= Work request =
Print, exactly and completely, the data that appears below.

Stored items:
(** [ordered_split x l]: the position of [x] in [l] (what stays before, what
    goes behind), or the first element that compares equal to it. *)
Fixpoint ordered_split (x : A) (l : list A) : (list A * list A) + A :=
  match l with
  | [] => inl ([], [])
  | y :: l' =>
      if decide (cmp x y = 0) then inr y
      else if decide (cmp x y < 0) then inl ([], l)
      else match ordered_split x l' with
           | inl (a, b) => inl (y :: a, b)
           | inr d => inr d
           end
  end.

Lemma ordered_split_app x l a b : ordered_split x l = inl (a, b) → l = a ++ b.
Proof.
  revert a. induction l as [|y l IH]; intros a; simpl; [naive_solver|].
  repeat case_decide; [done|naive_solver|].
  destruct (ordered_split x l) as [[a' b']|]; [|done]. intros [= <- <-]. simpl. f_equal. by apply IH.
Qed.

Lemma ordered_split_dup x l d : ordered_split x l = inr d → d ∈ l ∧ cmp x d = 0.
Proof.
  induction l as [|y l IH]; simpl; [done|]. repeat case_decide; [|done|].
  - intros [= <-]. split; [by left|done].
  - destruct (ordered_split x l) as [[]|]; [done|]. intros [= <-].
    destruct IH; [done|]. split; [by right|done].
Qed.

(** On an increasing list the position found separates the smaller from the
    greater elements: insertion keeps the list increasing, and a duplicate is
    reported whenever there is one. *)
Lemma ordered_split_bounds x l a b :
  Increasing cmp l → ordered_split x l = inl (a, b) →
  Forall (λ y, cmp y x < 0) a ∧ Forall (λ y, cmp x y < 0) b.
Proof.
  intros Hs. revert a. induction Hs as [|y l Hs IH Hy]; intros a; simpl; [naive_solver|].
  repeat case_decide; [done| |].
  - intros [= <- <-]. split; [done|]. constructor; [done|].
    eapply Forall_impl; [done|]. simpl. intros z ?. by eapply cmp_lt_trans.
  - destruct (ordered_split x l) as [[a' b']|] eqn:E; [|done]. intros [= <- <-].
    destruct (IH a' eq_refl). split; [|done]. constructor; [|done]. apply cmp_gt_lt. lia.
Qed.

Lemma StronglySorted_mid (R : A → A → Prop) a x b :
  StronglySorted R (a ++ b) → Forall (λ y, R y x) a → Forall (R x) b →
  StronglySorted R (a ++ x :: b).
Proof.
  induction a as [|y a IH]; simpl; [by constructor|].
  intros [Hs Hy]%StronglySorted_inv [Hyx Ha]%Forall_cons Hb.
  constructor; [by apply IH|]. apply Forall_app in Hy as [? ?].
  apply Forall_app. split; [done|]. by constructor.
Qed.

Lemma ordered_split_increasing x l a b :
  Increasing cmp l → ordered_split x l = inl (a, b) → Increasing cmp (a ++ x :: b).
Proof.
  intros Hs E. destruct (ordered_split_bounds _ _ _ _ Hs E).
  apply ordered_split_app in E. apply StronglySorted_mid; [by rewrite <- E|done..].
Qed.

Lemma ordered_split_absent x l a b y :
  Increasing cmp l → ordered_split x l = inl (a, b) → y ∈ l → cmp x y ≠ 0.
Proof.
  intros Hs E Hy Hz. destruct (ordered_split_bounds _ _ _ _ Hs E) as [Ha Hb].
  apply ordered_split_app in E. rewrite E in Hy. rewrite Forall_forall in Ha, Hb.
  apply elem_of_app in Hy as [Hy|Hy].
  - apply Ha in Hy. apply cmp_lt_gt in Hy. lia.
  - apply Hb in Hy. lia.
Qed.
End cmp.
Arguments ordered_split {A} cmp x l.

(** Only the comparisons between elements matter. *)
Lemma Increasing_ext {A} (cmp cmp' : A → A → Z) l :
  (∀ x y, x ∈ l → y ∈ l → cmp x y = cmp' x y) → Increasing cmp l → Increasing cmp' l.
Proof.
  intros He Hs. induction Hs as [|x l Hs IH Hx]; constructor.
  - apply IH. intros y z Hy Hz. apply He; by right.
  - rewrite Forall_forall in *. intros y Hy. rewrite <- He; [by apply Hx|by left|by right].
Qed.

Lemma Increasing_filter {A} (cmp : A → A → Z) (P : A → Prop) `{∀ x, Decision (P x)} l :
  Increasing cmp l → Increasing cmp (filter P l).
Proof.
  induction 1 as [|x l Hs IH Hx]; [constructor|]. rewrite filter_cons. case_decide; [|done].
  constructor; [done|]. rewrite Forall_forall in *. intros y [_ Hy]%list_elem_of_filter. by apply Hx.
Qed.

Lemma Increasing_NoDup {A} (cmp : A → A → Z) `{!CmpOrder cmp} l : Increasing cmp l → NoDup l.
Proof.
  induction 1 as [|x l Hs IH Hx]; constructor; [|done]. rewrite Forall_forall in Hx. intros Hin.
  specialize (Hx x Hin). rewrite cmp_refl in Hx. lia.
Qed.

(** In an increasing list an element is known by its place in the order. *)
Lemma Increasing_inj {A} (cmp : A → A → Z) `{!CmpOrder cmp} l x y :
  Increasing cmp l → x ∈ l → y ∈ l → cmp x y = 0 → x = y.
Proof.
  induction 1 as [|z l Hs IH Hz]; [by intros ?%not_elem_of_nil|]. rewrite Forall_forall in Hz.
  intros [->|Hx]%elem_of_cons [->|Hy]%elem_of_cons Hk; [done|..|by apply IH]; exfalso.
  - specialize (Hz y Hy). lia.
  - specialize (Hz x Hx). apply (cmp_lt_gt cmp) in Hz. lia.
Qed.

(** An order on keys is one on the elements that have the keys. *)
Lemma CmpOrder_key {A K} (cmp : K → K → Z) `{!CmpOrder cmp} (f : A → K) : CmpOrder (λ x y, cmp (f x) (f y)).
Proof. split; intros; [apply cmp_refl|apply cmp_sym|by eapply cmp_trans]. Qed.

(** Comparison of integer keys by subtraction. *)
#[export] Instance Z_sub_cmp : CmpOrder Z.sub.
Proof. split; intros; lia. Qed.

(** ** Disjoint bit patterns *)

Lemma testbit_small a n i : 0 ≤ a < 2 ^ n → n ≤ i → Z.testbit a i = false.
Proof.
  intros Ha Hi. destruct (decide (a = 0)) as [->|?]; [apply Z.bits_0|].
  apply Z.bits_above_log2; [lia|]. assert (Z.log2 a < n); [|lia].
  apply Z.log2_lt_pow2; lia.
Qed.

= Exercise response =
(** [ordered_split x l]: the position of [x] in [l] (what stays before, what
    goes behind), or the first element that compares equal to it. *)
Fixpoint ordered_split (x : A) (l : list A) : (list A * list A) + A :=
  match l with
  | [] => inl ([], [])
  | y :: l' =>
      if decide (cmp x y = 0) then inr y
      else if decide (cmp x y < 0) then inl ([], l)
      else match ordered_split x l' with
           | inl (a, b) => inl (y :: a, b)
           | inr d => inr d
           end
  end.

Lemma ordered_split_app x l a b : ordered_split x l = inl (a, b) → l = a ++ b.
Proof.
  revert a. induction l as [|y l IH]; intros a; simpl; [naive_solver|].
  repeat case_decide; [done|naive_solver|].
  destruct (ordered_split x l) as [[a' b']|]; [|done]. intros [= <- <-]. simpl. f_equal. by apply IH.
Qed.

Lemma ordered_split_dup x l d : ordered_split x l = inr d → d ∈ l ∧ cmp x d = 0.
Proof.
  induction l as [|y l IH]; simpl; [done|]. repeat case_decide; [|done|].
  - intros [= <-]. split; [by left|done].
  - destruct (ordered_split x l) as [[]|]; [done|]. intros [= <-].
    destruct IH; [done|]. split; [by right|done].
Qed.

(** On an increasing list the position found separates the smaller from the
    greater elements: insertion keeps the list increasing, and a duplicate is
    reported whenever there is one. *)
Lemma ordered_split_bounds x l a b :
  Increasing cmp l → ordered_split x l = inl (a, b) →
  Forall (λ y, cmp y x < 0) a ∧ Forall (λ y, cmp x y < 0) b.
Proof.
  intros Hs. revert a. induction Hs as [|y l Hs IH Hy]; intros a; simpl; [naive_solver|].
  repeat case_decide; [done| |].
  - intros [= <- <-]. split; [done|]. constructor; [done|].
    eapply Forall_impl; [done|]. simpl. intros z ?. by eapply cmp_lt_trans.
  - destruct (ordered_split x l) as [[a' b']|] eqn:E; [|done]. intros [= <- <-].
    destruct (IH a' eq_refl). split; [|done]. constructor; [|done]. apply cmp_gt_lt. lia.
Qed.

Lemma StronglySorted_mid (R : A → A → Prop) a x b :
  StronglySorted R (a ++ b) → Forall (λ y, R y x) a → Forall (R x) b →
  StronglySorted R (a ++ x :: b).
Proof.
  induction a as [|y a IH]; simpl; [by constructor|].
  intros [Hs Hy]%StronglySorted_inv [Hyx Ha]%Forall_cons Hb.
  constructor; [by apply IH|]. apply Forall_app in Hy as [? ?].
  apply Forall_app. split; [done|]. by constructor.
Qed.

Lemma ordered_split_increasing x l a b :
  Increasing cmp l → ordered_split x l = inl (a, b) → Increasing cmp (a ++ x :: b).
Proof.
  intros Hs E. destruct (ordered_split_bounds _ _ _ _ Hs E).
  apply ordered_split_app in E. apply StronglySorted_mid; [by rewrite <- E|done..].
Qed.

Lemma ordered_split_absent x l a b y :
  Increasing cmp l → ordered_split x l = inl (a, b) → y ∈ l → cmp x y ≠ 0.
Proof.
  intros Hs E Hy Hz. destruct (ordered_split_bounds _ _ _ _ Hs E) as [Ha Hb].
  apply ordered_split_app in E. rewrite E in Hy. rewrite Forall_forall in Ha, Hb.
  apply elem_of_app in Hy as [Hy|Hy].
  - apply Ha in Hy. apply cmp_lt_gt in Hy. lia.
  - apply Hb in Hy. lia.
Qed.
End cmp.
Arguments ordered_split {A} cmp x l.

(** Only the comparisons between elements matter. *)
Lemma Increasing_ext {A} (cmp cmp' : A → A → Z) l :
  (∀ x y, x ∈ l → y ∈ l → cmp x y = cmp' x y) → Increasing cmp l → Increasing cmp' l.
Proof.
  intros He Hs. induction Hs as [|x l Hs IH Hx]; constructor.
  - apply IH. intros y z Hy Hz. apply He; by right.
  - rewrite Forall_forall in *. intros y Hy. rewrite <- He; [by apply Hx|by left|by right].
Qed.

Lemma Increasing_filter {A} (cmp : A → A → Z) (P : A → Prop) `{∀ x, Decision (P x)} l :
  Increasing cmp l → Increasing cmp (filter P l).
Proof.
  induction 1 as [|x l Hs IH Hx]; [constructor|]. rewrite filter_cons. case_decide; [|done].
  constructor; [done|]. rewrite Forall_forall in *. intros y [_ Hy]%list_elem_of_filter. by apply Hx.
Qed.

Lemma Increasing_NoDup {A} (cmp : A → A → Z) `{!CmpOrder cmp} l : Increasing cmp l → NoDup l.
Proof.
  induction 1 as [|x l Hs IH Hx]; constructor; [|done]. rewrite Forall_forall in Hx. intros Hin.
  specialize (Hx x Hin). rewrite cmp_refl in Hx. lia.
Qed.

(** In an increasing list an element is known by its place in the order. *)
Lemma Increasing_inj {A} (cmp : A → A → Z) `{!CmpOrder cmp} l x y :
  Increasing cmp l → x ∈ l → y ∈ l → cmp x y = 0 → x = y.
Proof.
  induction 1 as [|z l Hs IH Hz]; [by intros ?%not_elem_of_nil|]. rewrite Forall_forall in Hz.
  intros [->|Hx]%elem_of_cons [->|Hy]%elem_of_cons Hk; [done|..|by apply IH]; exfalso.
  - specialize (Hz y Hy). lia.
  - specialize (Hz x Hx). apply (cmp_lt_gt cmp) in Hz. lia.
Qed.

(** An order on keys is one on the elements that have the keys. *)
Lemma CmpOrder_key {A K} (cmp : K → K → Z) `{!CmpOrder cmp} (f : A → K) : CmpOrder (λ x y, cmp (f x) (f y)).
Proof. split; intros; [apply cmp_refl|apply cmp_sym|by eapply cmp_trans]. Qed.

(** Comparison of integer keys by subtraction. *)
#[export] Instance Z_sub_cmp : CmpOrder Z.sub.
Proof. split; intros; lia. Qed.

(** ** Disjoint bit patterns *)

Lemma testbit_small a n i : 0 ≤ a < 2 ^ n → n ≤ i → Z.testbit a i = false.
Proof.
  intros Ha Hi. destruct (decide (a = 0)) as [->|?]; [apply Z.bits_0|].
  apply Z.bits_above_log2; [lia|]. assert (Z.log2 a < n); [|lia].
  apply Z.log2_lt_pow2; lia.
Qed.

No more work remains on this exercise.